Ask Dr. Maia · Issue 2 Part 2 · May 18, 2026


ChatGPT Health, Claude, and Copilot: the verdict (Part 2)

Part 1 covered what the Health button actually is and whether it works. Today: who is most affected, where regulators land, and how to use these tools without getting hurt.


Where Part 1 left off

Last week, Part 1 traced what changed when five major technology companies launched dedicated AI health products in the first quarter of 2026. The short version: less than the branding implies. All five run on the same general-purpose large language models that were already on your phone. None has published a prospective clinical safety trial. None has FDA clearance for any clinical indication. A Nature Medicine stress test found that ChatGPT Health undertriaged 52% of gold-standard emergency conditions in structured testing, and crisis-intervention messaging activated in the opposite of the clinically correct pattern. The general accuracy picture sits around 70% on routine questions, which is meaningful but insufficient for high-stakes clinical decisions.

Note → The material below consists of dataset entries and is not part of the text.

Lemma line_of_nonneg (v : Z) : 0 ≤ v → line_of v = hex_digits v.
Proof.
  intros Hv. unfold line_of, hex.
  destruct (Z.ltb_spec v 0); [lia | reflexivity].
Qed.

Lemma hex_digits_nonempty (n : Z) : hex_digits n ≠ EmptyString.
Proof.
  unfold hex_digits. simpl. destruct (n / 16 =? 0); [done|].
  rewrite hex_digits_aux_app.
  destruct (hex_digits_aux _ _ EmptyString); done.
Qed.

Lemma hex_digits_matches (n : Z) : matches_hex_line (hex_digits n) = true.
Proof.
  pose proof (hex_digits_nonempty n) as Hne.
  unfold matches_hex_line. destruct (hex_digits n) eqn:E; [done|].
  rewrite <- E. unfold hex_digits. by rewrite hex_digits_aux_lower.
Qed.

(** Reading back the digits of [n] gives [n]. *)
Lemma parse_hex_digits (n : Z) : 0 ≤ n → parse_hex (hex_digits n) = Some n.
Proof.
  intros Hn. unfold parse_hex. rewrite hex_digits_matches. f_equal.
  apply hex_digits_aux_value. split; [done | by apply fuel_enough].
Qed.

Lemma hex_digits_length (n : Z) (k : nat) :
  (1 ≤ k)%nat → 0 ≤ n < 16 ^ Z.of_nat k →
  (String.length (hex_digits n) ≤ k)%nat.
Proof.
  intros Hk Hn. unfold hex_digits.
  pose proof (hex_digits_aux_length (S (Z.to_nat (Z.log2 n))) n k
                EmptyString Hk Hn) as H.
  simpl in H. simpl. lia.
Qed.

Lemma hex_digits_no_leading_zero (n : Z) :
  0 ≤ n → no_leading_zero (hex_digits n).
Proof.
  intros Hn. destruct (Z.eq_dec n 0) as [-> | Hne]; [by left|].
  right. apply hex_digits_aux_lead. split; [lia | by apply fuel_enough].
Qed.
Definition never_fetch_post : string -> jsval -> unit -> fetch_outcome * unit :=
  fun _ _ w => (FetchThrows (Error "Failed to fetch"), w).



End Stub.

(** A provider every call to which fails with an error that is not a
    quota error. *)
Definition fails_otherwise {World : Type}
    (generateContent : string -> string -> World -> outcome * World) : Prop :=
  forall m t w, exists e, fst (generateContent m t w) = Throws e /\ is_quota e = false.

(** A provider every call to which fails with a quota error. *)
Definition fails_on_quota {World : Type}
    (generateContent : string -> string -> World -> outcome * World) : Prop :=
  forall m t w, exists e, fst (generateContent m t w) = Throws e /\ is_quota e = true.

(** What one round of the loop of /api/test-key makes of the outcome of
    its call: the text of the response, or the error that becomes
    [lastError]. *)
Definition hello_attempt (o : outcome) : result string :=
  match o with
  | Throws e => Throw e
  | Returns None => Throw (Error "Cannot read properties of undefined (reading 'text')")
  | Returns (Some r) => text r
  end.

Definition answers_hello (ev : event) : bool :=
  match ev with
  | EvGenerate _ _ o => match hello_attempt o with Ok _ => true | Throw _ => false end
  | _ => false
  end.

That is the diagnostic. Part 2 is the prescription. Who is reaching for these tools, where regulators stand, and what to actually do.


The access dimension

The KFF Tracking Poll (February-March 2026, n=1,343 nationally representative U.S. adults) documents who is actually reaching for these tools:

  • Uninsured adults use AI for mental health at more than twice the rate of insured adults (30% vs. 14%).
  • Among adults ages 18-29 who used AI for health advice, 38% cited lack of access to a regular health provider as a major reason; 29% cited inability to afford a provider.
  • Among adults with annual household incomes below $40,000, one in three cited not being able to afford a health care provider as a major reason for using AI.

The Pew Research Center survey found that uninsured Americans use AI chatbots for health information more often even when accounting for age, income, and other factors. Eleven percent of uninsured respondents used AI for health information often or extremely often, compared to 7% of those with insurance.

Most AI tools were not tested on patients who look like the population that is now reaching for them most. Consider the range of structural variables: insurance status, zip code (rural or urban), age, language preference, income, health condition, genetic and family history. Anyone can be underrepresented in the training data given the right combination of those factors, and the people now relying most heavily on consumer health AI are often underrepresented across multiple dimensions simultaneously.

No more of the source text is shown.